Le virus qui inquiète toute la planète continue sa progression. Après l’Asie et l’Europe, il s’est posé au sud du Sahara, dans le nord du Nigeria. Manque d’information et de moyens, perméabilité des frontières : face au H5N1, le continent semble bien dému

Publié le 21 février 2006 Lecture : 5 minutes.

Des bûchers fument dans les fermes. Des hommes portant combinaisons blanches et masques circulent au milieu des milliers de cadavres de poulets. Un policier tue des autruches au fusil-mitrailleur. Les images de carnage dans le nord du Nigeria rappellent la terrible épizootie de fièvre aphteuse qui a conduit au sacrifice de millions d’animaux en Europe en 2001. L’apparition du virus hautement pathogène de la grippe aviaire en Afrique est venue réveiller les plus grandes menaces d’épidémie. Depuis son déclenchement en Asie en 2003, le H5N1 (nom scientifique du virus) a déjà provoqué l’abattage de centaines de millions de volailles, causé le décès de plus de 90 personnes atteintes par la forme humaine de la maladie et, relayé par les médias de la planète, engendré la psychose.
Si le risque de pandémie a pour le moment été contenu, les scientifiques craignent aujourd’hui le pire : que la mutation du virus, qui permettrait la contagion de l’homme à l’homme, et pas seulement de l’animal à l’être humain, intervienne en Afrique, là où les services vétérinaires et de santé publique sont particulièrement démunis.
La découverte des premiers cas dans les exploitations avicoles africaines constitue un scénario particulièrement alarmant. Pour les nations, bien sûr, mais aussi pour la planète. De nombreux experts n’ont cessé de tirer la sonnette d’alarme au cours des douze derniers mois. Le continent est celui de tous les dangers. Que les premiers cas surviennent au Nigeria, un État qui compte 130 millions de personnes et presque autant de volailles, était à la fois prévisible et inquiétant.
Devant son équipe rassemblée dans le grand bâtiment onusien, en plein centre-ville de Rome, le docteur Joseph Domenech, chef des services vétérinaires de l’Organisation des Nations unies pour l’alimentation et l’agriculture (FAO) a passé en revue la situation dès le signalement du virus dans l’État de Kaduna, le 8 février.

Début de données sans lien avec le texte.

(* ===== verification/Radio.v ===== *)
(** The coexistence scheme of the loader's firmware (bootloader/main/radio_coex.c):
    the wrapped radio calls of OpenThread turn it on and off. *)

From S2P Require Import Prelude.

(** What happens: the scheme turned on or off, and the real call with its argument. *)
Inductive radio_ev := CoexEnable | CoexDisable | RealReceive (channel : Z) | RealSleep | RealDisable.
(** [s_rx_on] and what happened so far, newest first. *)
Definition radio : Type := bool * list radio_ev.
Definition set_rx (on : bool) (s : radio) : radio :=
  if Bool.eqb (fst s) on then s else (on, (if on then CoexEnable else CoexDisable) :: snd s).
Definition real (e : radio_ev) (s : radio) : radio := (fst s, e :: snd s).
Definition wrap_otPlatRadioReceive (channel : Z) (s : radio) : radio := real (RealReceive channel) (set_rx true s).
Definition wrap_otPlatRadioSleep (s : radio) : radio := real RealSleep (set_rx false s).
Definition wrap_otPlatRadioDisable (s : radio) : radio := real RealDisable (set_rx false s).

(** The calls of OpenThread. *)
Inductive radio_call := Receive (channel : Z) | Sleep | Disable.
Definition radio_run (calls : list radio_call) : radio :=
  foldl (fun s c => match c with
                    | Receive ch => wrap_otPlatRadioReceive ch s
                    | Sleep => wrap_otPlatRadioSleep s
                    | Disable => wrap_otPlatRadioDisable s
                    end) (false, []) calls.

(** Whether the scheme is on after some events, newest first; [None] when it is turned on twice
    or off twice, or the radio is called in the wrong state of the scheme. *)
Fixpoint scheme (evs : list radio_ev) : option bool :=
  match evs with
  | [] => Some false
  | e :: evs =>
      on ← scheme evs;
      match e, on with
      | CoexEnable, false => Some true
      | CoexDisable, true => Some false
      | RealReceive _, true => Some true
      | RealSleep, false | RealDisable, false => Some false
      | _, _ => None
      end
  end.
Definition is_receive (c : radio_call) : bool := match c with Receive _ => true | _ => false end.
(** The real calls among the events. *)
Fixpoint real_calls (evs : list radio_ev) : list radio_call :=
  match evs with
  | [] => []
  | RealReceive ch :: evs => real_calls evs ++ [Receive ch]
  | RealSleep :: evs => real_calls evs ++ [Sleep]
  | RealDisable :: evs => real_calls evs ++ [Disable]
  | _ :: evs => real_calls evs
  end.

(** The scheme runs just when the last call was a receive: it is on before the radio receives and off
    before it sleeps, never turned on or off twice, and each call goes through once, in order. *)
Theorem radio_coex_correct (calls : list radio_call) :
  let '(on, evs) := radio_run calls in
  scheme evs = Some on /\ on = (match list.last calls with Some c => is_receive c | None => false end) /\ real_calls evs = calls.
Proof.
  induction calls as [|c calls IH] using rev_ind; [done|]. unfold radio_run in *. rewrite foldl_app, last_snoc. cbn [foldl].
  destruct (foldl _ _ calls) as [on evs]. destruct IH as (S & _ & R).
  destruct c, on; cbn; rewrite ?S, ?R; done.
Qed.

Notifiée très tardivement, la maladie se propage rapidement d’autant que les éleveurs ne signalent pas les nouveaux cas et s’empressent d’écouler leurs animaux, faute d’un système bien rodé d’indemnisations. Le territoire est immense, l’État particulièrement désorganisé, le pouvoir central a le plus grand mal à contrôler son administration, les services vétérinaires sont faibles et toute intervention prend beaucoup trop de temps.
La décision est donc prise rapidement de constituer une équipe internationale pour épauler les spécialistes nigérians. Le 11 février, une équipe de choc formée d’experts de l’Organisation mondiale de la santé (OMS), de la FAO et des puissances occidentales atterrit au Nigeria et ratisse le terrain en compagnie des techniciens nationaux.
Le 14 février, plus de 100 000 poulets avaient déjà été abattus, mais la maladie continue à se répandre comme une traînée de poudre du nord au centre du pays. La FAO suspecte l’apparition des premiers cas au Niger voisin. Pour bien faire, il faudrait fermer les marchés de volailles et forcer les aviculteurs à respecter scrupuleusement les mesures d’hygiène lors des opérations d’abattage. Un travail de titan dans un si grand pays, où le millier d’équipements de protection envoyé par les États-Unis et l’ONU se fait attendre.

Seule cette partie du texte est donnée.